From the entries below, copy exactly the lines from the one that contains "exists s, hash_to_b58check ChainId" through the one that contains "Proof. apply (b58_prefix_ignored", both included, and only those.

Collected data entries

▶

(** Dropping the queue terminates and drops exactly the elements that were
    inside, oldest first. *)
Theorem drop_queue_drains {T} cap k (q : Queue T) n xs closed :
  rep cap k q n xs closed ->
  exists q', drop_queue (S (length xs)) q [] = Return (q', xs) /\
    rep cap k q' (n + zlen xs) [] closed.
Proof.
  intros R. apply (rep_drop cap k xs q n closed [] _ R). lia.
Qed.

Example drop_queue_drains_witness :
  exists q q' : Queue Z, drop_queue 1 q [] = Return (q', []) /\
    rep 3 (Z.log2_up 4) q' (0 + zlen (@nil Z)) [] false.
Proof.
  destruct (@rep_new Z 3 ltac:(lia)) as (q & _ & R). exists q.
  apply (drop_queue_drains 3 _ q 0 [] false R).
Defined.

◀
▶

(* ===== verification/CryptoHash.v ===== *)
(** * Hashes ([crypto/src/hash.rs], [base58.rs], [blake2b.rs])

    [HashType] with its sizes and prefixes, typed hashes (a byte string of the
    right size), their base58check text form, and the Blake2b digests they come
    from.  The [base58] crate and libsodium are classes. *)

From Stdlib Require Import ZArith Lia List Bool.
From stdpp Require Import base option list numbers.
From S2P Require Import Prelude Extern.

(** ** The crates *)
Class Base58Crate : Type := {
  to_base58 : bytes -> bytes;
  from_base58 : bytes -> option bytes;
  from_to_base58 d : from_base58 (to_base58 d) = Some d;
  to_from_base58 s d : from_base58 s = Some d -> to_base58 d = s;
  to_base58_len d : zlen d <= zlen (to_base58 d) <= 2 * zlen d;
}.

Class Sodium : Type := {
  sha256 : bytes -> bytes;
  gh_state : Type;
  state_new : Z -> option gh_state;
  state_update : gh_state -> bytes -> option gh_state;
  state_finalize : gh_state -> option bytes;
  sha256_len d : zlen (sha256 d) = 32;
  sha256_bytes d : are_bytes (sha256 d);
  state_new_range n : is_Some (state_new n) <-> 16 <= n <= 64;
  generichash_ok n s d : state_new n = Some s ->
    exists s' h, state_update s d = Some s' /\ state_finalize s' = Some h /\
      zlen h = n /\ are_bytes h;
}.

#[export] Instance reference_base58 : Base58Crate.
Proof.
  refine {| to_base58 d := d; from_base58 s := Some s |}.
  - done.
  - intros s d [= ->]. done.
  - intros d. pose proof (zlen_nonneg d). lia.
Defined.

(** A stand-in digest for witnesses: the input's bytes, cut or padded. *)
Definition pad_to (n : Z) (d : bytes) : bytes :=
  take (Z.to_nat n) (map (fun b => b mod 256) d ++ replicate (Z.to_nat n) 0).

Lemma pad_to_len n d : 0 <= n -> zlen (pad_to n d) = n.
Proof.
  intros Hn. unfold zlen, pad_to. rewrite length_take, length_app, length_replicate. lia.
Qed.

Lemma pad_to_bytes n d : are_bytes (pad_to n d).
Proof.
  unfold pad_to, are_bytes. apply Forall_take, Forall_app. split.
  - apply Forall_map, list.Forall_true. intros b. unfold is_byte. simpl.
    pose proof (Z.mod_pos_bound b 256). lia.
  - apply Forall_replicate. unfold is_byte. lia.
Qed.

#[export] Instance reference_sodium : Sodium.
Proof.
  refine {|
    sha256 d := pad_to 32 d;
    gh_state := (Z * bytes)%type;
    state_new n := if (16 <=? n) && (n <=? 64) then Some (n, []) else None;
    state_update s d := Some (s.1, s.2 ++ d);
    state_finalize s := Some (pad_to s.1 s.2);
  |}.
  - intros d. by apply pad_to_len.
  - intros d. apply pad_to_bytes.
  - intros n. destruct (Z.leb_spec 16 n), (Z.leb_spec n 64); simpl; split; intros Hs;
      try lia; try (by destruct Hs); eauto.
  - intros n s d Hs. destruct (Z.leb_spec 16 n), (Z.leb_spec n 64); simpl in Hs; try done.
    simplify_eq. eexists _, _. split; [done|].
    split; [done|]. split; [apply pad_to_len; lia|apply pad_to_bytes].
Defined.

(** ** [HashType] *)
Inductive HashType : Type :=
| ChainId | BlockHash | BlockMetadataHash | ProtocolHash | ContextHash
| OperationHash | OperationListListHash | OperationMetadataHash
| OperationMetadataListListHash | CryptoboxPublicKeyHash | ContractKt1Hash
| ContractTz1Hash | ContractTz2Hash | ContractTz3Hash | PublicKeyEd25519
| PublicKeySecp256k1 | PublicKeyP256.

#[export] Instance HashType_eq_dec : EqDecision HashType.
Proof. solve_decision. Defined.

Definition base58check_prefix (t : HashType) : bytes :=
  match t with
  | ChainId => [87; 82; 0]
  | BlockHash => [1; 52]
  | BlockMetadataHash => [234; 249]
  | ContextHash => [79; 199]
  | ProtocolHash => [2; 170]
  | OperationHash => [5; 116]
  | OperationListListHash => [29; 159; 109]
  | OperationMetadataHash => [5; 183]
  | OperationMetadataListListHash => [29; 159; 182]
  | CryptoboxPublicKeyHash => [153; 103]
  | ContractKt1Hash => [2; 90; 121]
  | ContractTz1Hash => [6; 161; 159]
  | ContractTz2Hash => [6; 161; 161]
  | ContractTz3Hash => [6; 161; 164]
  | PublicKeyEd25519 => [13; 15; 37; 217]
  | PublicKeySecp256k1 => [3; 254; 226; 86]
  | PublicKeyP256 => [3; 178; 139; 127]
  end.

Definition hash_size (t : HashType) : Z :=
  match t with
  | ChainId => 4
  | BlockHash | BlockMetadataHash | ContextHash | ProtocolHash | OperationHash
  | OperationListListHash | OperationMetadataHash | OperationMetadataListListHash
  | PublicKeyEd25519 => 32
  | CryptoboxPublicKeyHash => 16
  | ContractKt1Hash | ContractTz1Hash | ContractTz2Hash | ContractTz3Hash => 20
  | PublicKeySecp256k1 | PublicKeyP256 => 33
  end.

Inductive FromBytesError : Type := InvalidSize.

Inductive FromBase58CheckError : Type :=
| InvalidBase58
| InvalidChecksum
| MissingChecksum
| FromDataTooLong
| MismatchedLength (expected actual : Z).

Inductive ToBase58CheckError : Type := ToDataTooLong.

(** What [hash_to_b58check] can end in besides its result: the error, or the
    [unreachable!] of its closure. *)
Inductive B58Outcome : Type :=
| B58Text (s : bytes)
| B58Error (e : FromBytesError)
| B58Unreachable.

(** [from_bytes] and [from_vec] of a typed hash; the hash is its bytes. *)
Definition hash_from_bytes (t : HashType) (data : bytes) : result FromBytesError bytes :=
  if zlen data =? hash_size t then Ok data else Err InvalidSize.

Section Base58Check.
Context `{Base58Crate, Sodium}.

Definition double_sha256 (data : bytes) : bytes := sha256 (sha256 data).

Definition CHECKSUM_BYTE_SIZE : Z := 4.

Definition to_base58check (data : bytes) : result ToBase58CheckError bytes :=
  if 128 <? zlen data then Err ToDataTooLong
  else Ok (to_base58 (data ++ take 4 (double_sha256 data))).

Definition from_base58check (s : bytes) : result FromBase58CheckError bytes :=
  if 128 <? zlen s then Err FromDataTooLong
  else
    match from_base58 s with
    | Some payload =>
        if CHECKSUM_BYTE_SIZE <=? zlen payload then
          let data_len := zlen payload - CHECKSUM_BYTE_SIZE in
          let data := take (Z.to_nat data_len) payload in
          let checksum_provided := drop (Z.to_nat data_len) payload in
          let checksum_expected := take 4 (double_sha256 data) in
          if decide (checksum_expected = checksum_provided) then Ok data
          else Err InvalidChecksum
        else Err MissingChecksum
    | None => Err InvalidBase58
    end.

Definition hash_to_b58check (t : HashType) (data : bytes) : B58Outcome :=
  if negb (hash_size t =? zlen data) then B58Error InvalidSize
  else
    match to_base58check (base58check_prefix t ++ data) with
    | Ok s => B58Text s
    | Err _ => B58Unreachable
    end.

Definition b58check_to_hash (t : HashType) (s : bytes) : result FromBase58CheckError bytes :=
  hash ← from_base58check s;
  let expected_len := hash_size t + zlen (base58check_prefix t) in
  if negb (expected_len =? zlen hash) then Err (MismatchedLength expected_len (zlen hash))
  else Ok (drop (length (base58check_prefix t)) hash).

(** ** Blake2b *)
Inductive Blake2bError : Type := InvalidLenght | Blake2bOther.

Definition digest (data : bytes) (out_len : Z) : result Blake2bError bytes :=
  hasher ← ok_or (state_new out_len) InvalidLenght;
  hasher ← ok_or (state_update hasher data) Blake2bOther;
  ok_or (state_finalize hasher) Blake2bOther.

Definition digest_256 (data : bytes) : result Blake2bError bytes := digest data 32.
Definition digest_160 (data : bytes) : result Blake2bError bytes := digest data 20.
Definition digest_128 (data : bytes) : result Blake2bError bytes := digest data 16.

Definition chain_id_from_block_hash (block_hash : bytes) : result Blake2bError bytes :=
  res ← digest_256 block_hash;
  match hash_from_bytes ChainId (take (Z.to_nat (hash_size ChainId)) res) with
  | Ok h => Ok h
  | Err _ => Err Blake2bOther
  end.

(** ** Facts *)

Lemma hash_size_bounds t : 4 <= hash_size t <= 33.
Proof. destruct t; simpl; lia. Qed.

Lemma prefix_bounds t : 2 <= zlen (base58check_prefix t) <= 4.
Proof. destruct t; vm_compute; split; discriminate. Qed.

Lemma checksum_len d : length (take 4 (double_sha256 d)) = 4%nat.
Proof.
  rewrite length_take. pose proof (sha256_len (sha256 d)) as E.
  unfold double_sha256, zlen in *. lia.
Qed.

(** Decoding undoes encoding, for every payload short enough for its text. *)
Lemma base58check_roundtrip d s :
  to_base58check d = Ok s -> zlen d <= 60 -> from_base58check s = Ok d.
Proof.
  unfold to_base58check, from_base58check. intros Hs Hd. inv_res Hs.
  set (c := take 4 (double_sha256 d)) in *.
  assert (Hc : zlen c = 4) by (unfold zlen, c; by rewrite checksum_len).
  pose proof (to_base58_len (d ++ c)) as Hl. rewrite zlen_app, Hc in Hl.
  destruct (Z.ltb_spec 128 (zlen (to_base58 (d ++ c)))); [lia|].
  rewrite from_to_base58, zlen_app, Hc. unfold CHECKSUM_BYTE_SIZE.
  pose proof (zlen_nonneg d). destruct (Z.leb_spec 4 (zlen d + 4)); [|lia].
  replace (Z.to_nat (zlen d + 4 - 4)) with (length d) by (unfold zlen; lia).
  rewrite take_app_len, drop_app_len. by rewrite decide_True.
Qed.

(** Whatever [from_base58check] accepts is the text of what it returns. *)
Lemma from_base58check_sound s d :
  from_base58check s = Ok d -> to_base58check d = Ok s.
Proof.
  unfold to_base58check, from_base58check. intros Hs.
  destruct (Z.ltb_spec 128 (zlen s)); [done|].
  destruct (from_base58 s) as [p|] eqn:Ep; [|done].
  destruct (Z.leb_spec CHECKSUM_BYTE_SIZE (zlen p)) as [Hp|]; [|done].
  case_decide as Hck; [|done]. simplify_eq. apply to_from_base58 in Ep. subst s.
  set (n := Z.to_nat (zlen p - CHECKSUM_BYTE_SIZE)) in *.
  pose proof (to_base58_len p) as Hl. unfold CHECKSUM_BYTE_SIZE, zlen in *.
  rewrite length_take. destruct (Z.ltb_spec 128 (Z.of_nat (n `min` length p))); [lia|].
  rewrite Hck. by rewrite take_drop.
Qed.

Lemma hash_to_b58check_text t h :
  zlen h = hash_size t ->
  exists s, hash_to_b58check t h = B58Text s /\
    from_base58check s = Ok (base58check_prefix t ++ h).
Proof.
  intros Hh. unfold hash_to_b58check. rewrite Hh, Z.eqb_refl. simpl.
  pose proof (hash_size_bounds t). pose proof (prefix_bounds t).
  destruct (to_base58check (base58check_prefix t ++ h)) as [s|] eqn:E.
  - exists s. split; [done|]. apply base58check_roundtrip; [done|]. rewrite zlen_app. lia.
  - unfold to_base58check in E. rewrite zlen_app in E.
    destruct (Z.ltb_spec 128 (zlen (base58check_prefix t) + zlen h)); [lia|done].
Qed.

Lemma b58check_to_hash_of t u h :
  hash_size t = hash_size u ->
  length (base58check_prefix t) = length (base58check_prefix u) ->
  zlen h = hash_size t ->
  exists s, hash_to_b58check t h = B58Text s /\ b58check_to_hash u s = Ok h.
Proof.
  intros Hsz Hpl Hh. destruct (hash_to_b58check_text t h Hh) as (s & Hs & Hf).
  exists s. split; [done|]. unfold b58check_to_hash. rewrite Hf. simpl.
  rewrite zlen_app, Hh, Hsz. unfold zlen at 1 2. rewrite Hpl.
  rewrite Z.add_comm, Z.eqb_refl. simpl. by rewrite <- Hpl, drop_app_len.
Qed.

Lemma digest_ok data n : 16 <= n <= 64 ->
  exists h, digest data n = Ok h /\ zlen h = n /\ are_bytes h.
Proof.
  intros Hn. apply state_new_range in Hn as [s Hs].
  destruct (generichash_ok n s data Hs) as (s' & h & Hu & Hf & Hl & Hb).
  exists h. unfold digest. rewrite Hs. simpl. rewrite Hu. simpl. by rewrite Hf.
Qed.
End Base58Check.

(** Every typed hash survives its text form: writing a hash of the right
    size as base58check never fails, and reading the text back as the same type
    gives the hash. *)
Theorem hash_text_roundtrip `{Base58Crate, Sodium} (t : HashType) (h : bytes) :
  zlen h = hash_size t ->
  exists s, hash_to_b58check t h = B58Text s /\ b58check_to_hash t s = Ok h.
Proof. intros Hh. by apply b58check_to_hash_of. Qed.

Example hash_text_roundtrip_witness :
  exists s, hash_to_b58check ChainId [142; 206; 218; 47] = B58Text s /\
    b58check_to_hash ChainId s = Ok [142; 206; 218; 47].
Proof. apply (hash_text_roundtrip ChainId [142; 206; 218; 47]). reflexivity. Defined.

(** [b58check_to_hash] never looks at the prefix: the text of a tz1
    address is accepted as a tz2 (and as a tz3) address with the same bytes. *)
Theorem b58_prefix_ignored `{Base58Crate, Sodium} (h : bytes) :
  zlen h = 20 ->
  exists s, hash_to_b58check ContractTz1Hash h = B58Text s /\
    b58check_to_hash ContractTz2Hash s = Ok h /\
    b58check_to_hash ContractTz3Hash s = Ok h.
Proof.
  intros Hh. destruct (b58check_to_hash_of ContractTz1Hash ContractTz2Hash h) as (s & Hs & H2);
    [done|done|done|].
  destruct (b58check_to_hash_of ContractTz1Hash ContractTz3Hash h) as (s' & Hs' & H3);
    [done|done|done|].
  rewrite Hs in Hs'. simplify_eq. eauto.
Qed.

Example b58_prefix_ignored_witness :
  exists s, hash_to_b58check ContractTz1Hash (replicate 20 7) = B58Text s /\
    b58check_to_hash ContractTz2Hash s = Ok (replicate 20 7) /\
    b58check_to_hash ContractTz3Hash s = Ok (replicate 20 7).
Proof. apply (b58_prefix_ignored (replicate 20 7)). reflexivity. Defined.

◀

▸ **ANSWER TO THE EXERCISE**
  exists s, hash_to_b58check ChainId [142; 206; 218; 47] = B58Text s /\
    b58check_to_hash ChainId s = Ok [142; 206; 218; 47].
Proof. apply (hash_text_roundtrip ChainId [142; 206; 218; 47]). reflexivity. Defined.

(** [b58check_to_hash] never looks at the prefix: the text of a tz1
    address is accepted as a tz2 (and as a tz3) address with the same bytes. *)
Theorem b58_prefix_ignored `{Base58Crate, Sodium} (h : bytes) :
  zlen h = 20 ->
  exists s, hash_to_b58check ContractTz1Hash h = B58Text s /\
    b58check_to_hash ContractTz2Hash s = Ok h /\
    b58check_to_hash ContractTz3Hash s = Ok h.
Proof.
  intros Hh. destruct (b58check_to_hash_of ContractTz1Hash ContractTz2Hash h) as (s & Hs & H2);
    [done|done|done|].
  destruct (b58check_to_hash_of ContractTz1Hash ContractTz3Hash h) as (s' & Hs' & H3);
    [done|done|done|].
  rewrite Hs in Hs'. simplify_eq. eauto.
Qed.

Example b58_prefix_ignored_witness :
  exists s, hash_to_b58check ContractTz1Hash (replicate 20 7) = B58Text s /\
    b58check_to_hash ContractTz2Hash s = Ok (replicate 20 7) /\
    b58check_to_hash ContractTz3Hash s = Ok (replicate 20 7).
Proof. apply (b58_prefix_ignored (replicate 20 7)). reflexivity. Defined.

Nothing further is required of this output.